→ WORK TO COMPLETE: Below is a listing. Write out exactly its lines between the one holding "assert (c' = (Register" and the one holding "assert (registered c'", inclusive.

→ SUPPLIED RECORDS:
(* ===== verification/MRSystemInv.v ===== *)
(** * Every step of the MapReduce system keeps its invariant *)

From S2P Require Import Prelude Coordinator CoordinatorProof Worker WorkerProof.
From S2P Require Import MRSystem MRSystemProof MRSystemLocal MRSystemServe.

Section steps.
Context `{!JsonStream, !JsonInts, !GoSort ByKey_Less, !RangeOrder Z}.
Context (mapf : string -> string -> list KeyValue) (reducef : string -> list string -> string).
Context (n : Z) (input : string -> string) (names : list string) (outputs : Z -> string).
Context (Hjob : job_spec mapf reducef n input names outputs).

Implicit Types (jobs : list (Z * nat)) (c : Coordinator) (fs : files) (p q : wproc) (s : system).

Abbreviation contrib := (contrib mapf n input names).
Abbreviation proc_ok := (proc_ok mapf n input names outputs).
Abbreviation pc_ok := (pc_ok mapf n input names outputs).
Abbreviation files_ok := (files_ok mapf n input names).
Abbreviation frame := (frame mapf n input names).
Abbreviation inv_with := (inv_with mapf n input names outputs).
Abbreviation coord_ok := (coord_ok n names outputs).
Abbreviation inv := (inv mapf n input names outputs).
Abbreviation after_exit := (after_exit n outputs).

(** ** Registration *)

Lemma Register_alive now c w : registered c w -> alive (Register now c).1 w = alive c w.
Proof.
  intros Hw. unfold alive, Register. cbn. rewrite lookup_app_l; [done|]. unfold registered in Hw. lia.
Qed.

Lemma Register_dead now c w : wf c -> alive c w = true -> alive (Register now c).1 w = true.
Proof. intros Hwf Ha. by rewrite Register_alive by by apply alive_registered. Qed.

Lemma Register_snapshot now c ws : wf c -> map_snapshot c ws -> map_snapshot (Register now c).1 ws.
Proof.
  intros Hwf (Hall & ? & ?). split; [|done]. eapply Forall_impl; [exact Hall|]. cbn. intros t [? ?].
  split; [done|]. by apply Register_dead.
Qed.

Lemma Register_complete now c t : wf c -> t ∈ tasks c -> map_complete (Register now c).1 t = map_complete c t.
Proof.
  intros Hwf Ht. unfold map_complete. destruct (String.eqb_spec (t_status t) "completed") as [Hs|]; [|done]. cbn.
  apply Register_alive. eapply status_registered; [by apply wf_statuses|by right].
Qed.

Lemma Register_jobs now c jobs : wf c -> jobs_ok c jobs -> jobs_ok (Register now c).1 jobs.
Proof.
  intros Hwf [Hnd Hown Hdone]. split; [done|..].
  - intros w i Hin. destruct (Hown w i Hin) as (Ha & t & ?). split; [by apply Register_dead|by exists t].
  - intros i t Ht Hm. apply Hdone; [done|]. rewrite Register_complete in Hm; [done..|].
    by eapply list_elem_of_lookup_2.
Qed.

Lemma Register_coord now c fs : coord_ok c fs -> coord_ok (Register now c).1 fs.
Proof.
  intros [Hwf Hn Hnm Hr Hred Ho]. split; try done; [by apply Register_ok|].
  intros Hx. specialize (Hred Hx). unfold maps_complete in *. eapply Forall_impl; [exact Hred|]. cbn.
  intros t Hm. unfold map_complete in *. apply andb_true_iff in Hm as [-> Ha]. by apply Register_dead.
Qed.

Lemma Register_frame now c jobs fs q :
  wf c -> registered c (wid q) -> frame c jobs fs (Register now c).1 jobs fs q.
Proof.
  intros Hwf Hq. split; try done.
  - by apply Register_alive.
  - intros _. eapply registered_mono; [|exact Hq]. by apply Register_ok.
  - intros _ _ ws. by apply Register_snapshot.
Qed.

Lemma contrib_none jobs w r : w ∉ jobs.*1 -> contrib jobs w r = [].
Proof.
  intros Hw. unfold MRSystemProof.contrib, contribution, named. rewrite list_filter_none; [done|].
  apply Forall_forall. intros x (j & -> & Hj)%list_elem_of_fmap Hx. apply Hw. apply list_elem_of_fmap.
  exists j. split; [|done]. by destruct j.
Qed.

Lemma serve_register jobs s k p now :
  inv_with jobs s -> s_procs s !! k = Some p -> wp_pc p = InRegister ->
  ensures (serve_call now (s_coord s) p) (fun '(c', p') => inv_with jobs (set_coord (set_proc s k p') c')).
Proof.
  intros Hinv Hk Hpc. pose proof (list_elem_of_lookup_2 _ _ _ Hk) as Hin.
  pose proof (in_coord _ _ _ _ _ _ _ Hinv) as Hco. pose proof (co_wf _ _ _ _ _ Hco) as Hwf.
  pose proof (in_jobs _ _ _ _ _ _ _ Hinv) as Hj.
  destruct (in_each _ _ _ _ _ _ _ Hinv p Hin) as [(Hid & _)|(_ & _ & Hd & Hl)].
  2:{ destruct (alive _ _).
      - destruct (Hl eq_refl) as [Hok _]. unfold MRSystemProof.pc_ok in Hok. by rewrite Hpc in Hok.
      - destruct (Hd eq_refl) as [_ Hcall]. unfold calling in Hcall. by rewrite Hpc in Hcall. }
  set (c := s_coord s) in *. set (w := Z.of_nat (length (machines c))).
  unfold serve_call. rewrite Hpc. apply ensures_ret. set (c' := mkCoordinator _ _ _ _ _).
  assert (c' = (Register now c).1) as Hc' by done. set (p' := mkWproc _ _ _).
  assert (wid p' = w) as Hw' by (cbn; apply (wf_number _ Hwf)).
  assert (registered c' w) as Hreg' by (unfold registered, w; cbn; rewrite length_app; cbn; lia).
  assert (forall q, q ∈ s_procs s -> wid q <> -1 -> registered c (wid q)) as Hregs.
  { intros q Hq Hne. destruct (in_each _ _ _ _ _ _ _ Hinv q Hq) as [(? & _)|(? & _)]; done. }
  assert (forall a q, <[k := p']> (s_procs s) !! a = Some q -> (a = k /\ q = p') \/ a <> k /\ s_procs s !! a = Some q) as Hold.
  { intros a q Ha. destruct (decide (a = k)) as [->|Hne].
    - rewrite list_lookup_insert_eq in Ha by by eapply lookup_lt_Some. injection Ha as <-. by left.
    - rewrite list_lookup_insert_ne in Ha by done. by right. }
  split; cbn [s_coord s_procs s_files set_coord set_proc].
  - rewrite Hc'. by apply Register_coord.
  - rewrite Hc'. by apply Register_jobs.
  - destruct (in_files _ _ _ _ _ _ _ Hinv) as [Hi Hu]. split; [done|]. intros v r Hv. apply Hu.
    unfold c' in Hv. cbn in Hv. rewrite length_app in Hv. cbn in Hv. unfold c in Hv. lia.
  - destruct (in_procs _ _ _ _ _ _ _ Hinv) as [Hdist Hall]. split.
    + intros a b q q' Ha Hb Heq Hne. apply Hold in Ha as [[-> ->]|[Hak Ha]], Hb as [[-> ->]|[Hbk Hb]]; [done|..].
      * pose proof (Hregs q' (list_elem_of_lookup_2 _ _ _ Hb) ltac:(congruence)) as Hr.
        unfold registered in Hr. lia.
      * pose proof (Hregs q (list_elem_of_lookup_2 _ _ _ Ha) ltac:(congruence)) as Hr.
        unfold registered in Hr. lia.
      * by eapply Hdist.
    + intros v Hv. destruct (decide (v = w)) as [->|Hne].
      * exists p'. split; [|done]. apply list_elem_of_lookup. exists k.
        by rewrite list_lookup_insert_eq by by eapply lookup_lt_Some.
      * destruct (Hall v) as (q & Hq & Hqv).
        { unfold registered in *. cbn in Hv. rewrite length_app in Hv. cbn in Hv. unfold w in Hne. fold c. lia. }
        exists q. split; [|done]. apply list_elem_of_lookup in Hq as [a Ha]. apply list_elem_of_lookup. exists a.
        rewrite list_lookup_insert_ne; [done|]. intros <-. rewrite Hk in Ha. injection Ha as <-.
        unfold registered in Hv. lia.
  - intros q Hq. apply list_elem_of_lookup in Hq as [a Ha]. apply Hold in Ha as [[-> ->]|[_ Ha]].
    + apply member_intro; [by rewrite Hw'|apply Hco| | |].
      * rewrite Hw'. unfold alive. rewrite bool_decide_eq_true_2 by lia. cbn. unfold w.
        rewrite Nat2Z.id, lookup_app_r, Nat.sub_diag by done. done.
      * cbn. by left.
      * intros _ r Hr. rewrite Hw'. rewrite (fi_unused _ _ _ _ (in_files _ _ _ _ _ _ _ Hinv)) by (fold c; lia).
        assert (w ∉ jobs.*1) as Hnew.
        { intros [i Hi]%jobs_fst. destruct (jb_owner _ _ Hj w i Hi) as [Ha' _]. apply alive_registered in Ha'.
          unfold registered in Ha'. lia. }
        rewrite contrib_none by done. split; [done|]. intros [?|[]]; done.
    + pose proof (list_elem_of_lookup_2 _ _ _ Ha) as Hq. rewrite Hc'.
      eapply proc_ok_frame; [|apply Hinv; done]. intros Hne. apply Register_frame; [done|]. by apply Hregs.
Qed.

(** ** Heartbeats and the detection of failures *)

Lemma inv_coord jobs s c' jobs' :
  inv_with jobs s -> length (machines c') = length (machines (s_coord s)) ->
  coord_ok c' (s_files s) -> jobs_ok c' jobs' ->
  (forall q, q ∈ s_procs s -> proc_ok (s_coord s) jobs (s_files s) q -> proc_ok c' jobs' (s_files s) q) ->
  inv_with jobs' (set_coord s c').
Proof.
  intros Hinv Hm Hc Hj Hp. destruct (in_files _ _ _ _ _ _ _ Hinv) as [Hi Hu], (in_procs _ _ _ _ _ _ _ Hinv) as [Hd Ha].
  split; cbn [s_coord s_procs s_files set_coord]; [done..| | |].
  - split; [done|]. by rewrite Hm.
  - split; [done|]. unfold registered in *. by rewrite Hm.
  - intros q Hq. apply Hp; [done|]. by apply Hinv.
Qed.

(** A change of the machines that keeps who is alive. *)
Lemma inv_machines jobs s ms :
  inv_with jobs s -> wf (set_machines (s_coord s) ms) -> length ms = length (machines (s_coord s)) ->
  (forall w, alive (set_machines (s_coord s) ms) w = alive (s_coord s) w) ->
  inv_with jobs (set_coord s (set_machines (s_coord s) ms)).
Proof.
  intros Hinv Hwf Hlen Ha. set (c := s_coord s) in *. set (c' := set_machines c ms) in *.
  assert (forall t, map_complete c' t = map_complete c t) as Hmc.
  { intros t. unfold map_complete. by rewrite Ha. }
  assert (maps_complete c -> maps_complete c') as Hcomp.
  { intros Hall. eapply Forall_impl; [exact Hall|]. cbn. intros t. by rewrite Hmc. }
  apply inv_coord with jobs; [done..| | |].
  - destruct (in_coord _ _ _ _ _ _ _ Hinv) as [_ ? ? ? Hred ?]. split; try done.
    intros Hx. by apply Hcomp, Hred.
  - destruct (in_jobs _ _ _ _ _ _ _ Hinv) as [? Hown Hdone]. split; [done|..].
    + intros w i Hin. rewrite Ha. by apply Hown.
    + intros i t Ht. rewrite Hmc. by apply Hdone.
  - intros q _. apply proc_ok_frame. intros _. split; try done.
    + unfold registered. cbn. by rewrite Hlen.
    + intros _ _ ws (Hall & ? & ?). split; [|done]. eapply Forall_impl; [exact Hall|]. cbn.
      intros t [? ?]. by rewrite Ha.
Qed.

Lemma heartbeat_ok jobs s p now :
  inv_with jobs s -> p ∈ s_procs s -> wid p <> -1 ->
  ensures (ReceiveHeartbeat (sendHeartbeat (wp_worker p) now) (s_coord s)) (fun c' =>
    inv_with jobs (set_coord s c')).
Proof.
  intros Hinv Hp Hid.
  destruct (in_each _ _ _ _ _ _ _ Hinv p Hp) as [(? & _)|(Hreg & _)]; [done|].
  pose proof (co_wf _ _ _ _ _ (in_coord _ _ _ _ _ _ _ Hinv)) as Hwf.
  destruct (ReceiveHeartbeat_ok (sendHeartbeat (wp_worker p) now) (s_coord s) Hwf Hreg) as (c1 & Hc1 & Hwf1 & _).
  exists c1. split; [done|]. revert Hc1. unfold ReceiveHeartbeat. cbn [sendHeartbeat hb_WorkerID Timestamp]. fold (wid p).
  destruct (idx_lookup_Z _ _ Hreg) as (m & Hm & ->). cbn [mbind outcome_bind]. rewrite idx_set_ok by done.
  intros [= <-]. apply inv_machines; [done..|by rewrite length_insert|].
  intros w. unfold alive. cbn. destruct (decide (Z.to_nat w = Z.to_nat (wid p))) as [->|Hne].
  - rewrite list_lookup_insert_eq by by eapply lookup_lt_Some. by rewrite Hm.
  - by rewrite list_lookup_insert_ne.
Qed.

Section check.
Context (jobs : list (Z * nat)) (s : system) (now : Z).
Context (Hinv : inv_with jobs s) (Hexit : s_exited s = false) (Hacc : accurate s (SvCheckAlive now)).

Let c := s_coord s.
Let c' := CheckAliveMachine now c.
Let jobs' := filter (fun x : Z * nat => alive c' x.1 = true) jobs.

Lemma check_was_alive w : alive c' w = true -> alive c w = true.
Proof.
  intros Ha. destruct (alive c w) eqn:E; [done|]. pose proof (alive_registered _ _ Ha) as Hr.
  destruct (CheckAliveMachine_ok now c (co_wf _ _ _ _ _ (in_coord _ _ _ _ _ _ _ Hinv))) as [_ He].
  fold c' in He. rewrite (ev_dead _ _ He w) in Ha; [done| |done].
  unfold registered in *. unfold c', CheckAliveMachine in Hr. cbn in Hr. by rewrite length_fmap in Hr.
Qed.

→ EXERCISE RESPONSE:
  assert (c' = (Register now c).1) as Hc' by done. set (p' := mkWproc _ _ _).
  assert (wid p' = w) as Hw' by (cbn; apply (wf_number _ Hwf)).
  assert (registered c' w) as Hreg' by (unfold registered, w; cbn; rewrite length_app; cbn; lia).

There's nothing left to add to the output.